FDA Announces 2 New Efforts Aimed at Drug Competition, Access

In the first week of October, FDA Commissioner Scott Gottlieb, MD, announced 2 new initiatives intended to make drugs more widely available: the first is designed to help developers of complex generics better navigate the approvals process, and the second aims to streamline access to investigational treatments for compassionate use.

On Monday, Gottlieb announced that the FDA has adopted a new set of policies to speed the approval of complex generic drugs, including injectable drugs, that are harder to produce as generics. Because development of complex generics poses additional challenges, innovator drugs face little competition even after losing patent protection. According to Gottlieb, “because brand-name versions of complex drug products are often higher-priced than many other brand name drugs, any steps we can take to encourage the development of generic competitors to complex drugs will have an outsized impact on access, and prices.”

In order to help reduce the number of review cycles necessary to approve these complex generics, the FDA has released new draft guidance, “Formal Meetings Between FDA and ANDA [abbreviated new drug application] Applicants of Complex Products Under GDUFA [Generic Drug User Fee Amendments],” that seeks to improve development timelines through earlier, better meetings between developers and the agency. The document describes the pathway for communication between the FDA and an applicant submitting an ANDA for a complex product, which the FDA defines as one with complex:

• Active ingredients (such as peptides)
• Formulations
• Routes of delivery
• Dosage forms
• Drug-device combinations
• Concerns with respect to approval that would benefit from early scientific engagement

The guidance also describes in detail the purpose, scope, and criteria for holding product development, presubmission, and mid-cycle reviews between the applicant and the agency.

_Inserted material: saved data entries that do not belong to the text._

(* ===== verification/CcHttp.v ===== *)
(** * The HTTP lane of the alternate controller
    (core/controller/alternate/c/cc_http.c)

    One libwebsockets callback serves requests and WebSocket clients, over
    four client slots.  The library and the handlers in assembly are
    parameters: what they answer during a callback is the record [answers],
    and what the code asks of them is a list of events, in order.  The
    theorems are about every order of callbacks that the library documents
    ([lws_step]). *)

From S2P Require Import Prelude Http Double Config EnvFile CLib Wire Controller ControllerFacts CtlSpec Wiring HttpFacts DurationFacts Json JsonFacts Callbacks CallbacksFacts Notify.

Definition CC_HTTP_ERR_BADJSON : Z := -100.
Definition CC_HTTP_MAX_WS_CLIENTS : nat := 4.
Definition CC_HTTP_STATUS_MAX : Z := 4096.
Definition CC_HTTP_ERRBUF_MAX : Z := 256.
Definition CC_HTTP_BODY_MAX : Z := 16384.
Definition CC_HTTP_URI_MAX : Z := 128.

(** ** State *)

(** A slot is free when its connection is NULL.  [pending] holds the first
    [pending_len] bytes of the queued frame. *)
Record cc_http_client := HttpClient {
  hc_wsi : option nat;
  hc_client_idx : Z;
  hc_has_pending : bool;
  hc_pending : bytes;
  hc_deadline_ns : Z;
}.

(** [memset(g_clients, 0, ...)] *)
Definition no_client : cc_http_client := HttpClient None 0 false [] 0.

(** [HTTP_M_NONE] and [ROUTE_NONE] are [None].  [hs_body] holds the bytes
    copied so far; [hs_body_len] is their number, or the overflow marker. *)
Record http_session := HttpSession {
  hs_client_idx : Z;
  hs_method : option http_method;
  hs_route : option http_route;
  hs_handled : bool;
  hs_uri : bytes;
  hs_body : bytes;
  hs_body_len : Z;
}.

(** The zeroed user space of a new connection. *)
Definition zero_session : http_session := HttpSession 0 None None false [] [] 0.

Definition with_handled (s : http_session) : http_session :=
  HttpSession (hs_client_idx s) (hs_method s) (hs_route s) true (hs_uri s) (hs_body s) (hs_body_len s).
Definition with_idx (i : Z) (s : http_session) : http_session :=
  HttpSession i (hs_method s) (hs_route s) (hs_handled s) (hs_uri s) (hs_body s) (hs_body_len s).
Definition with_body (b : bytes) (n : Z) (s : http_session) : http_session :=
  HttpSession (hs_client_idx s) (hs_method s) (hs_route s) (hs_handled s) (hs_uri s) b n.
(* ===== verification/CcGrpc.v ===== *)
(** * The transport of the alternate controller
    (core/controller/alternate/c/cc_grpc.c)

    Four connections in a fixed table, each with eight stream slots, a ring of
    status messages and one callback per subscription.  Lines 120 to 950 of
    cc_grpc.c (socket writes, HPACK, the frame writer and the frame reader)
    and the reading of a response's header fields repeat containerd/h2c.c, so
    the definitions of [Hpack] and [H2c] serve here; everything that follows
    them differs and is modelled here.

    The outside world is part of a connection ([io], see [H2cState]); what the
    callback of a subscription received is recorded in [ev_delivered].
    Undefined behaviour sets [k_undefined].  [malloc] says which sizes can be
    allocated, [clock] what the clock shows at its n-th reading. *)

From S2P Require Import Prelude Http Double Config MiniPb Huffman Hpack H2cState H2c.

(** ** Constants *)

Definition CC_MAX_CONNS : nat := 4.
Definition CC_MAX_STREAMS : nat := 8.
Definition CC_MSG_RING : Z := 4.
Definition CC_HDR_BLOCK_MAX : Z := 64 * 1024.
Definition CC_HAND_SHAKE_MS : Z := 5000.
Definition CC_POLL_FRAME_BUDGET : nat := 128.
Definition CC_MAX_FIELDS : Z := 32.
Definition CC_REQ_HDR_BLOCK : Z := 1024.
Definition CC_DATA_BUF : Z := 16384 + 5.

Definition CC_GRPC_STATUS_CANCELLED : Z := 1.
Definition CC_GRPC_STATUS_INTERNAL : Z := 13.
Definition CC_GRPC_STATUS_UNAVAILABLE : Z := 14.

Definition CC_GRPC_ERR_TIMEOUT : Z := -1.
Definition CC_GRPC_ERR_IO : Z := -2.
Definition CC_GRPC_ERR_PROTO : Z := -3.
Definition CC_GRPC_ERR_GOAWAY : Z := -4.
Definition CC_GRPC_ERR_NOSTREAM : Z := -5.
Definition CC_GRPC_ERR_TOOBIG : Z := -6.
Definition CC_GRPC_ERR_BADARG : Z := -7.
Definition CC_GRPC_ERR_CANCEL : Z := -8.
Definition CC_GRPC_ERR_NOCONN : Z := -9.

Definition CC_GRPC_EV_NONE : Z := 0.
Definition CC_GRPC_EV_MSG : Z := 1.
Definition CC_GRPC_EV_STREAM_END : Z := 2.
Definition CC_GRPC_EV_GOAWAY : Z := 3.
Definition CC_GRPC_EV_IO : Z := 4.
Definition CC_GRPC_EV_PROTO : Z := 5.

Definition CC_GRPC_MAX_SOCK_PATH : Z := 108.
Definition CC_GRPC_MAX_NAMESPACE : Z := 64.
Definition CC_GRPC_MAX_MSG : Z := 16777215.
Definition CC_GRPC_MAX_HDR_MSG : Z := 2048.
Definition CC_GRPC_DEFAULT_UNARY_TIMEOUT_MS : Z := 30000.

(** ** State *)

Record cc_stream := CcStream {
  g_id : Z;
  g_in_use : bool;
  g_type : Z;
  g_state : Z;
  g_status : Z;
  g_err : Z;
  g_recv : Z;
  g_send : Z;
  g_rasm : rasm;
  g_resp : response;
}.

Definition with_use (v : bool) (s : cc_stream) : cc_stream :=
  CcStream (g_id s) v (g_type s) (g_state s) (g_status s) (g_err s) (g_recv s) (g_send s) (g_rasm s) (g_resp s).
Definition with_state (state status err : Z) (s : cc_stream) : cc_stream :=
  CcStream (g_id s) (g_in_use s) (g_type s) state status err (g_recv s) (g_send s) (g_rasm s) (g_resp s).
Definition with_recv (v : Z) (s : cc_stream) : cc_stream :=
  CcStream (g_id s) (g_in_use s) (g_type s) (g_state s) (g_status s) (g_err s) v (g_send s) (g_rasm s) (g_resp s).
Definition with_send (v : Z) (s : cc_stream) : cc_stream :=
  CcStream (g_id s) (g_in_use s) (g_type s) (g_state s) (g_status s) (g_err s) (g_recv s) v (g_rasm s) (g_resp s).
Definition with_rasm (v : rasm) (s : cc_stream) : cc_stream :=
  CcStream (g_id s) (g_in_use s) (g_type s) (g_state s) (g_status s) (g_err s) (g_recv s) (g_send s) v (g_resp s).
Definition with_resp (v : response) (s : cc_stream) : cc_stream :=
  CcStream (g_id s) (g_in_use s) (g_type s) (g_state s) (g_status s) (g_err s) (g_recv s) (g_send s) (g_rasm s) v.

(** The flags of [ev_flags], and the calls of the subscriptions' callbacks:
    the stream and the message. *)
Record cc_events := Events { ev_msg : bool; ev_end : bool; ev_delivered : list (Z * bytes) }.

Record cc_ring := Ring { ring_head : Z; ring_slots : list (Z * cstring) }.

Record cc_conn := CcConn {
  k_in_use : bool;
  k_io : io;
  k_rx : frame_reader;
  k_life : life;
  k_timeout_ns : Z;
  k_namespace : cstring;
  k_next_sid : Z;
  k_streams : list cc_stream;
  k_recv : Z;
  k_send : Z;
  k_peer : peer;
  k_enc : hpack_dyn;
  k_dec : hpack_dyn;
  k_hdr : header_block;
  k_ring : cc_ring;
  k_events : cc_events;
  k_undefined : bool;
}.
(** The receive windows are [r] for the connection and [R i] for slot [i]. *)
Record alt_wf (r : Z) (R : nat -> Z) (c : cc_conn) : Prop := AltWf {
  aw_slots : forall i s, slot_at c i = Some s -> slot_wf (R i) s;
  aw_count : length (k_streams c) = CC_MAX_STREAMS;
  aw_recv : k_recv c = r;
  aw_send : int32 (k_send c);
  aw_frame : 16384 <= srv_max_frame (k_peer c) <= 16777215;
  aw_init : int32 (srv_initial_window (k_peer c));
  aw_hdr : bytes_ok (hdr_block (k_hdr c)) /\ strlen (hdr_block (k_hdr c)) <= CC_HDR_BLOCK_MAX /\
           strlen (hdr_block (k_hdr c)) <= hdr_block_cap (k_hdr c);
  aw_enc : table_wf (k_enc c);
  aw_dec : table_wf (k_dec c);
  aw_reader : reader_wf (k_rx c);
  aw_events : Forall ev_wf (rx_evs (k_io c));
  aw_ring : length (ring_slots (k_ring c)) = Z.to_nat CC_MSG_RING /\ -1 <= ring_head (k_ring c) < CC_MSG_RING;
}.

Create HintDb ccg.

Ltac alt_setter := let H := fresh in intros H; destruct H; intros; constructor; simpl; try assumption.

Section Setters.
Context {r : Z} {R : nat -> Z}.
Implicit Types (c : cc_conn) (s : cc_stream).

Lemma alt_use (v : bool) c : alt_wf r R c -> alt_wf r R (put_use v c).
Proof. alt_setter. Qed.
Lemma alt_io (w : io) c : alt_wf r R c -> Forall ev_wf (rx_evs w) -> alt_wf r R (put_io w c).
Proof. alt_setter. Qed.
Lemma alt_rx (v : frame_reader) c : alt_wf r R c -> reader_wf v -> alt_wf r R (put_rx v c).
Proof. alt_setter. Qed.
Lemma alt_life (l : life) c : alt_wf r R c -> alt_wf r R (put_life l c).
Proof. alt_setter. Qed.
Lemma alt_timeout (v : Z) c : alt_wf r R c -> alt_wf r R (put_timeout v c).
Proof. alt_setter. Qed.
Lemma alt_events (v : cc_events) c : alt_wf r R c -> alt_wf r R (put_events v c).
Proof. alt_setter. Qed.
Lemma alt_undefined (v : bool) c : alt_wf r R c -> alt_wf r R (put_undefined v c).
Proof. alt_setter. Qed.
Lemma alt_must (b : bool) c : alt_wf r R c -> alt_wf r R (must b c).
Proof. destruct b; [done | apply alt_undefined]. Qed.
Lemma alt_send (v : Z) c : alt_wf r R c -> int32 v -> alt_wf r R (put_windows (k_recv c) v c).
Proof. alt_setter. Qed.
Lemma alt_peer (p : peer) c :
  alt_wf r R c -> 16384 <= srv_max_frame p <= 16777215 -> int32 (srv_initial_window p) -> alt_wf r R (put_peer p c).
Proof. alt_setter. Qed.
Lemma alt_tables (e d : hpack_dyn) c : alt_wf r R c -> table_wf e -> table_wf d -> alt_wf r R (put_tables e d c).
Proof. alt_setter. Qed.
Lemma alt_hdr (h : header_block) c :
  alt_wf r R c -> bytes_ok (hdr_block h) -> strlen (hdr_block h) <= CC_HDR_BLOCK_MAX ->
  strlen (hdr_block h) <= hdr_block_cap h -> alt_wf r R (put_hdr h c).
Proof. alt_setter. done. Qed.

Lemma alt_streams (sid : Z) (l : list cc_stream) c :
  alt_wf r R c -> (forall i s, l !! i = Some s -> slot_wf (R i) s) -> length l = CC_MAX_STREAMS ->
  alt_wf r R (put_streams sid l c).
Proof. alt_setter. Qed.

Lemma alt_slot (sid : Z) (k : nat) (f : cc_stream -> cc_stream) c :
  alt_wf r R c -> (forall s, slot_at c k = Some s -> slot_wf (R k) s -> slot_wf (R k) (f s)) ->
  alt_wf r R (put_streams sid (alter f k (k_streams c)) c).
Proof.
  intros Hc Hf. apply alt_streams; [done | | rewrite length_alter; apply Hc]. intros i s Hl.
  destruct (decide (k = i)) as [<-|Hne].
  - rewrite list_lookup_alter_eq in Hl. apply fmap_Some in Hl as (x & Hx & ->). apply Hf; [done | by apply (aw_slots r R c Hc)].
  - rewrite list_lookup_alter_ne in Hl by done. by apply (aw_slots r R c Hc).
Qed.

Lemma alt_on_slot (k : nat) (f : cc_stream -> cc_stream) c :
  alt_wf r R c -> (forall s, slot_at c k = Some s -> slot_wf (R k) s -> slot_wf (R k) (f s)) -> alt_wf r R (on_slot k f c).
Proof. apply alt_slot. Qed.
(** * paygate: transfer orchestration and the micro-deposit cursor

    A shallow embedding of
      - internal/depository/verification/microdeposit/cursor.go
      - internal/transfers/transfers.go
    together with the properties the design document states about them.

    Conventions.  A Go [string] is a [string]; a Go [error] is its message,
    with [None] for [nil]; a Go [time.Time] is an instant counted in [Z];
    a Go [int] is a [Z].  A Go function returning [(T, error)] returns a
    pair when the source uses both components and a sum otherwise.
    [fmt.Errorf] and [fmt.Sprintf] only ever concatenate here, written
    [+:+]. *)

From stdpp Require Import base list strings gmap sorting.
From Stdlib Require Import ZArith Lia.

#[local] Set Warnings "-clear-no-such-hyp".

Definition error : Type := string.

(* ===================================================================== *)
(** * Package microdeposit: the cursor                                    *)
(* ===================================================================== *)

Module microdeposit.

(** One row of the [micro_deposits] table, with the columns the query of
    [Cursor.Next] names: five selected, two only tested for NULL. *)
Record row : Type := Row {
  depository_id : string;
  user_id : string;
  amount : string;
  file_id : string;
  created_at : Z;
  deleted_at : option Z;
  merged_filename : option string
}.

(** What the database driver may do wrong.  [Prepare] and [Query] can fail,
    [rows.Scan] can fail on a row, and the iteration can stop early after
    delivering some rows, in which case [rows.Err()] is not nil. *)
Record driver : Type := Driver {
  prepare_fault : option error;
  query_fault : option error;
  scan_fault : row → option error;
  rows_fault : option (nat * error)
}.

Definition healthy : driver :=
  {| prepare_fault := None; query_fault := None;
     scan_fault := λ _, None; rows_fault := None |}.

(** [SQLRepo] is the handle [Cursor.Repo] points to: the table as it stands
    when [Next] runs, and the driver. *)
Record SQLRepo : Type := Repo {
  micro_deposits : list row;
  db : driver
}.

(** The [where] clause:
    [deleted_at is null and merged_filename is null and created_at > ?]. *)
Definition selected (newerThan : Z) (r : row) : Prop :=
  deleted_at r = None ∧ merged_filename r = None ∧ (newerThan < created_at r)%Z.

Global Instance selected_dec newerThan r : Decision (selected newerThan r).
Proof. unfold selected. apply _. Defined.

(** [order by created_at asc] compares creation instants only. *)
Definition created_le (a b : row) : Prop := (created_at a ≤ created_at b)%Z.

Global Instance created_le_dec : RelDecision created_le.
Proof. intros a b. unfold created_le. apply _. Defined.

Global Instance created_le_trans : Transitive created_le.
Proof. intros a b c. unfold created_le. lia. Qed.

Global Instance created_le_total : Total created_le.
Proof. intros a b. unfold created_le. lia. Qed.

(** SQL leaves the order of rows with equal [created_at] to the engine.  An
    engine is any function that returns its input rearranged in ascending
    order of [created_at]. *)
Class OrderBy (order_by : list row → list row) : Prop := {
  order_by_perm : ∀ l, order_by l ≡ₚ l;
  order_by_sorted : ∀ l, Sorted created_le (order_by l)
}.

(** One such engine, used to run the model. *)
Definition sort_by_created_at : list row → list row := merge_sort created_le.

Global Instance sort_by_created_at_order : OrderBy sort_by_created_at.
Proof.
  split; intros l; unfold sort_by_created_at.
  - apply merge_sort_Permutation.
  - apply (Sorted_merge_sort created_le).
Qed.

Section Cursor.

(** [model.Amount] and its parser [FromString] live in package model. *)
Variable Amount : Type.
Variable FromString : string → Amount + error.

Variable order_by : list row → list row.

Record UploadableCredit : Type := Credit {
  DepositoryID : string;
  UserID : string;
  Amount_ : Amount;
  FileID : string;
  CreatedAt : Z
}.

(** The cursor; its [Repo] pointer is the [SQLRepo] passed to [Next]. *)
Record Cursor : Type := MkCursor {
  BatchSize : Z;
  newerThan : Z
}.

(** The rows the statement selects: filtered, ordered, cut at [limit ?].
    A negative limit is engine specific (an error, or no limit at all);
    here it selects nothing and the properties below ask for
    [0 ≤ BatchSize]. *)
Definition select_rows (tbl : list row) (newer : Z) (limit : Z) : list row :=
  take (Z.to_nat limit) (order_by (filter (selected newer) tbl)).
(* ===== verification/Text.v ===== *)
(** * Rust text

    A Rust [String] is a sequence of Unicode scalar values stored as UTF-8.
    It is modelled as the list of its [char]s (as integers); [byte_len] is
    [str::len].  The functions below are the parts of [core::str],
    [core::char] and [core::fmt] that the sources use, and the escape alphabet
    shared by every validator of the workspace. *)

From Stdlib Require Import DecimalString DecimalN DecimalPos.
From S2P Require Import Prelude.
Local Open Scope Z_scope.

Abbreviation char := Z (only parsing).
Abbreviation ustring := (list Z) (only parsing).

(** An ASCII literal of the sources. *)
Fixpoint lit (s : string) : ustring :=
  match s with
  | EmptyString => []
  | String a s' => Z.of_N (Ascii.N_of_ascii a) :: lit s'
  end.

(** [char::len_utf8] and [str::len]. *)
Definition len_utf8 (c : char) : Z :=
  if c <? 0x80 then 1 else if c <? 0x800 then 2 else if c <? 0x10000 then 3 else 4.
Definition byte_len (s : ustring) : Z := foldr (fun c n => len_utf8 c + n) 0 s.

(** [lo..=hi] as a pattern. *)
Definition in_range (lo hi c : char) : bool := (lo <=? c) && (c <=? hi).

(** [char::is_control]: general category Cc. *)
Definition is_control (c : char) : bool := in_range 0 0x1f c || in_range 0x7f 0x9f c.

(** [char::is_whitespace]: the White_Space property. *)
Definition is_whitespace (c : char) : bool :=
  in_range 0x09 0x0d c || (c =? 0x20) || (c =? 0x85) || (c =? 0xa0) || (c =? 0x1680)
  || in_range 0x2000 0x200a c || (c =? 0x2028) || (c =? 0x2029) || (c =? 0x202f)
  || (c =? 0x205f) || (c =? 0x3000).

(** The invisible formatting and bidirectional-override characters that every
    validator of the workspace lists with the same [matches!] pattern. *)
Definition is_format_spoof (c : char) : bool :=
  (c =? 0x061c) || in_range 0x200b 0x200f c || in_range 0x202a 0x202e c
  || in_range 0x2060 0x206f c || (c =? 0xfeff).

Fixpoint trim_start (s : ustring) : ustring :=
  match s with
  | c :: s' => if is_whitespace c then trim_start s' else s
  | [] => []
  end.
Definition trim (s : ustring) : ustring := rev (trim_start (rev (trim_start s))).

Fixpoint starts_with (p s : ustring) : bool :=
  match p, s with
  | [], _ => true
  | c :: p', d :: s' => (c =? d) && starts_with p' s'
  | _ :: _, [] => false
  end.
Definition ends_with (p s : ustring) : bool := starts_with (rev p) (rev s).

(** [str::split] on one character. *)
Fixpoint split_char (sep : char) (s : ustring) : list ustring :=
  match s with
  | [] => [[]]
  | c :: s' =>
      if c =? sep then [] :: split_char sep s'
      else match split_char sep s' with
           | w :: ws => (c :: w) :: ws
           | [] => [[c]]
           end
  end.

(** [u8::is_ascii_alphanumeric]. *)
Definition is_ascii_alphanumeric (c : char) : bool :=
  in_range 48 57 c || in_range 65 90 c || in_range 97 122 c.

(** Decimal [Display] of an unsigned integer. *)
Definition dec (n : Z) : ustring := lit (NilZero.string_of_uint (N.to_uint (Z.to_N n))).

(** [{:0wx}]: at least [w] lower-case hexadecimal digits. *)
Definition hex_digit (d : Z) : char := if d <? 10 then 48 + d else 87 + d.
Fixpoint hex_fixed (w : nat) (v : Z) : ustring :=
  match w with
  | O => []
  | S w' => hex_fixed w' (v / 16) ++ [hex_digit (v mod 16)]
  end.
Definition nibbles (v : Z) : nat := Z.to_nat (Z.log2 v / 4 + 1).
Definition hex_pad (w : nat) (v : Z) : ustring := hex_fixed (Nat.max w (nibbles v)) v.

(** ** Facts *)

Lemma lit_app a b : lit (a +:+ b) = lit a ++ lit b.
Proof. induction a as [|c a IH]; [done|]. change (lit (String c (a +:+ b)) = lit (String c a) ++ lit b). simpl. by rewrite IH. Qed.

Lemma lit_inj a b : lit a = lit b -> a = b.
Proof.
  revert b; induction a as [|x a IH]; intros [|y b]; simpl; try done.
  intros [= Hxy Hab]. apply N2Z.inj in Hxy.
  apply (f_equal Ascii.ascii_of_N) in Hxy. rewrite !Ascii.ascii_N_embedding in Hxy.
  f_equal; auto.
Qed.

Lemma to_uint_nonnil n : N.to_uint n <> Decimal.Nil.
Proof. destruct n; [done|]. apply DecimalPos.Unsigned.to_uint_nonnil. Qed.

Lemma dec_inj a b : 0 <= a -> 0 <= b -> dec a = dec b -> a = b.
Proof.
  intros Ha Hb H%lit_inj.
  apply (f_equal NilZero.uint_of_string) in H.
  rewrite !NilZero.usu in H; [|apply to_uint_nonnil..].
  apply (f_equal (option_map N.of_uint)) in H. simpl in H.
  rewrite !DecimalN.Unsigned.of_to in H. injection H as H. lia.
Qed.

Lemma byte_len_app a b : byte_len (a ++ b) = byte_len a + byte_len b.
Proof. induction a; simpl; lia. Qed.

Lemma len_utf8_bounds c : 1 <= len_utf8 c <= 4.
Proof. unfold len_utf8. repeat case_match; lia. Qed.

Lemma byte_len_bounds s : zlen s <= byte_len s <= 4 * zlen s.
Proof.
  unfold zlen. induction s as [|c s IH]; simpl; [lia|].
  pose proof (len_utf8_bounds c). lia.
Qed.

Lemma starts_with_spec p s : starts_with p s = true <-> exists t, s = p ++ t.
Proof.
  revert s; induction p as [|c p IH]; intros [|d s]; simpl.
  - split; eauto.
  - split; eauto.
  - split; [done|]. by intros [t Ht].
  - rewrite andb_true_iff, Z.eqb_eq, IH. split.
    + intros [-> [t ->]]. by exists t.
    + intros [t [= -> ->]]. eauto.
Qed.

Lemma split_char_nonempty sep s : split_char sep s <> [].
Proof. destruct s; simpl; repeat case_match; done. Qed.
(* ===== verification/Application.v ===== *)
(** * Application identities and selectors

    [crates/openshield-core/src/application.rs]: validated newtypes for paths,
    arguments and executable versions, the application selector of a rule and
    the process identity it is matched against. *)

From S2P Require Import Prelude Text.
Local Open Scope Z_scope.

Abbreviation MAX_APPLICATION_PATH_BYTES := 4096 (only parsing).
Abbreviation MAX_CGROUP_PATH_BYTES := 1024 (only parsing).
Abbreviation MAX_COMMAND_ARGUMENTS := 64 (only parsing).
Abbreviation MAX_COMMAND_LINE_BYTES := (8 * 1024) (only parsing).
Abbreviation MAX_COMMAND_ARGUMENT_BYTES := (MAX_COMMAND_LINE_BYTES - 1) (only parsing).

Inductive ApplicationValidationError : Type :=
| InvalidExecutablePath
| InvalidCgroupPath
| InvalidCommandArgument
| InvalidCommandLine
| ApplicationSelectorNeedsExecutable
| FileIdWithoutExecutablePath
| InvalidExecutableFileId
| InvalidProcessIdentity
| InvalidLearnedEndpoint
| IncompleteLearnedApplicationIdentity
| InvalidRedactedSelector.

#[export] Instance ApplicationValidationError_eq_dec : EqDecision ApplicationValidationError.
Proof. solve_decision. Defined.

Definition is_unsafe_text_character (character : char) : bool :=
  (character =? 0) || is_control character || is_format_spoof character.

(** ** [ApplicationPath] *)

Record ApplicationPath : Type := mkApplicationPath { path_str : ustring }.

#[export] Instance ApplicationPath_eq_dec : EqDecision ApplicationPath.
Proof. solve_decision. Defined.
#[export] Instance ApplicationPath_countable : Countable ApplicationPath.
Proof. by refine (inj_countable' path_str mkApplicationPath _); intros []. Defined.

Definition has_dot_component (value : ustring) : bool :=
  existsb (fun component => (component ==? lit ".") || (component ==? lit ".."))
    (split_char 47 value).

Definition ApplicationPath_new (value : ustring)
    : Result ApplicationValidationError ApplicationPath :=
  if (value ==? []) || (MAX_APPLICATION_PATH_BYTES <? byte_len value) then
    Err InvalidExecutablePath
  else if negb (starts_with (lit "/") value) || ends_with (lit " (deleted)") value
          || existsb is_unsafe_text_character value || has_dot_component value then
    Err InvalidExecutablePath
  else Ok (mkApplicationPath value).

(** ** [CgroupPath] *)

Record CgroupPath : Type := mkCgroupPath { cgroup_str : ustring }.

#[export] Instance CgroupPath_eq_dec : EqDecision CgroupPath.
Proof. solve_decision. Defined.
#[export] Instance CgroupPath_countable : Countable CgroupPath.
Proof. by refine (inj_countable' cgroup_str mkCgroupPath _); intros []. Defined.

Definition CgroupPath_new (value : ustring) : Result ApplicationValidationError CgroupPath :=
  if (value ==? []) || (MAX_CGROUP_PATH_BYTES <? byte_len value)
     || negb (starts_with (lit "/") value) || existsb is_unsafe_text_character value
     || has_dot_component value then
    Err InvalidCgroupPath
  else Ok (mkCgroupPath value).

(** ** [CommandArgument] *)

Record CommandArgument : Type := mkCommandArgument { argument_str : ustring }.

#[export] Instance CommandArgument_eq_dec : EqDecision CommandArgument.
Proof. solve_decision. Defined.
#[export] Instance CommandArgument_countable : Countable CommandArgument.
Proof. by refine (inj_countable' argument_str mkCommandArgument _); intros []. Defined.

Definition CommandArgument_new (value : ustring)
    : Result ApplicationValidationError CommandArgument :=
  if (MAX_COMMAND_ARGUMENT_BYTES <? byte_len value) || existsb (Z.eqb 0) value then
    Err InvalidCommandArgument
  else Ok (mkCommandArgument value).

(** The match arms of [Display for CommandArgument]. *)
Definition display_character (character : char) : ustring :=
  if character =? 92 then lit "\\"
  else if character =? 34 then [92; 34]
  else if character =? 10 then lit "\n"
  else if character =? 13 then lit "\r"
  else if character =? 9 then lit "\t"
  else if character =? 8 then lit "\b"
  else if character =? 12 then lit "\f"
  else if is_unsafe_text_character character || (character =? 0x2028) || (character =? 0x2029)
  then lit "\u" ++ hex_pad 4 character
  else [character].

Definition CommandArgument_fmt (self : CommandArgument) : ustring :=
  [34] ++ concat (display_character <$> argument_str self) ++ [34].

(** ** [CommandLineSelector] *)

Inductive CommandLineMatch : Type := Exact | Prefix.

#[export] Instance CommandLineMatch_eq_dec : EqDecision CommandLineMatch.
Proof. solve_decision. Defined.
#[export] Instance CommandLineMatch_countable : Countable CommandLineMatch.
Proof.
  by refine (inj_countable' (fun k => match k with Exact => true | Prefix => false end)
    (fun b : bool => if b then Exact else Prefix) _); intros [].
Defined.

Record CommandLineSelector : Type := mkCommandLineSelector {
  cls_kind : CommandLineMatch;
  cls_arguments : list CommandArgument
}.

The second initiative, announced on Tuesday, aims to expand patient access to investigational treatments for compassionate use. Gottlieb wrote in his blog that the “FDA recognizes that time is critical for these seriously ill patients who do not have alternative therapies, and who cannot take part in a clinical trial of an investigational therapy,” and announced that the agency is revising a policy that had the potential to slow patient access to investigational drugs. Previously, a physician seeking to prescribe such a treatment to a patient under expanded access would require approval from the full Institutional Review Board (IRB) at his or her facility, and infrequent convening of such boards could potentially cause delays. Moving forward, approval from just 1 IRB member, such as a chairperson, will be required.

Gottlieb pointed out, however, that drug makers cannot be compelled to provide investigational drugs, and that some companies are concerned about how adverse events (AEs) that occur in patients who receive investigational drugs could be viewed by the FDA. In attempting to address some of these concerns, the agency updated its guidance document “Expanded Access to Investigational Drugs for Treatment Use—Questions and Answers.” In the guidance, the agency states that it is “not aware of instances in which [AE] information from expanded access has prevented FDA from approving a drug,” and said that its reviewers were aware that expanded access occurs outside a controlled trial setting, and that patients receiving expanded access may be experiencing more advanced stages of disease, may have comorbidities, or may be receiving additional therapies. It also clarifies the fact that AEs must be reported only if there is evidence that they were caused by the drug therapy.

Gottlieb also noted that the agency would continue to make simplifications and clarifications to its processes for expanded access in the days ahead.